**Instructions for the task**
Among the entries that follow, count the lines that contain the word "dict" and say how many there are, writing nothing else.

**Collected data entries**
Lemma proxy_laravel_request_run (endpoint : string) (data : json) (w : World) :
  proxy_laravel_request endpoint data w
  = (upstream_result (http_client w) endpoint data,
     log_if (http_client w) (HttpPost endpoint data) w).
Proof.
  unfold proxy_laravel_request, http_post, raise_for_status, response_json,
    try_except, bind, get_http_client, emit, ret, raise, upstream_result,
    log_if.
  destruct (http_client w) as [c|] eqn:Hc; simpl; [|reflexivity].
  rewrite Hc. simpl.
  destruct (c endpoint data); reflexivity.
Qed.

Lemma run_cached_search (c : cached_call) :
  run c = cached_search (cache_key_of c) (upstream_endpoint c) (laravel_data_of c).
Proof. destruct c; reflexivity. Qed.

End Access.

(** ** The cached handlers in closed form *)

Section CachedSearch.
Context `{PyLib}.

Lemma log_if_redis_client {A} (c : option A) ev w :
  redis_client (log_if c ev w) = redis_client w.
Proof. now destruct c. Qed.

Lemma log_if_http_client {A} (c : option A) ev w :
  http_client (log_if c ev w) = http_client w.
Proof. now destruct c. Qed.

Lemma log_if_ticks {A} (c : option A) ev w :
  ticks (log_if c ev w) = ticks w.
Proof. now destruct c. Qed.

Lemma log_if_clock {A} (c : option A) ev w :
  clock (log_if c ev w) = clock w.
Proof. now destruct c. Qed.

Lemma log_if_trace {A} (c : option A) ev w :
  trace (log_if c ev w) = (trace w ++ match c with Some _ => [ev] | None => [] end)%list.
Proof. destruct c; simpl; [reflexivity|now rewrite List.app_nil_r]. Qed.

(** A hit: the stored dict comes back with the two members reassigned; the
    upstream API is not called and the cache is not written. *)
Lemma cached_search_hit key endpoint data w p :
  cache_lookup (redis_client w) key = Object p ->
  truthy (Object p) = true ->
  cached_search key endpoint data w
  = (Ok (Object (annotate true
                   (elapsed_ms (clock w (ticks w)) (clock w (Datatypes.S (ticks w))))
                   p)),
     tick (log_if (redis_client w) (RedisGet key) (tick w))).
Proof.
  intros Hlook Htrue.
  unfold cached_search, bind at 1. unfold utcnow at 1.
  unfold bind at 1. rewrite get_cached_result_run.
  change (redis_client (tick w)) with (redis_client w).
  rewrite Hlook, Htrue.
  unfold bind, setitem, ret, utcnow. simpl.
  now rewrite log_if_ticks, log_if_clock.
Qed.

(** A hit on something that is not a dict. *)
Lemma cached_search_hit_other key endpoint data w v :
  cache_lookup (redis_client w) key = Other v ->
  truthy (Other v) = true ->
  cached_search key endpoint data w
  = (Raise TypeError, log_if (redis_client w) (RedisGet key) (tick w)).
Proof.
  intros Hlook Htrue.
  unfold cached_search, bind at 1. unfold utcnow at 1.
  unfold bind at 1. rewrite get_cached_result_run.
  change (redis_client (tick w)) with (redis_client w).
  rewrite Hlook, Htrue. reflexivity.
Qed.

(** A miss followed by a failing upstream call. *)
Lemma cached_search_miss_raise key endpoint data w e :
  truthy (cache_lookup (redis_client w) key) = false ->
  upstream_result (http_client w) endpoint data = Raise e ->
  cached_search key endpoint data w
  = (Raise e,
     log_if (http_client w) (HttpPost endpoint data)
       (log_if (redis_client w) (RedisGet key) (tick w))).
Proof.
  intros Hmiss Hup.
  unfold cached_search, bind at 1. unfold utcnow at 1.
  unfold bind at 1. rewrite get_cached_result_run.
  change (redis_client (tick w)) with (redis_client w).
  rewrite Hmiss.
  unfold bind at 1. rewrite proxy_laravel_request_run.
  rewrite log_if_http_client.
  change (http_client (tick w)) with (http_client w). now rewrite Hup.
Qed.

**Exercise output**
2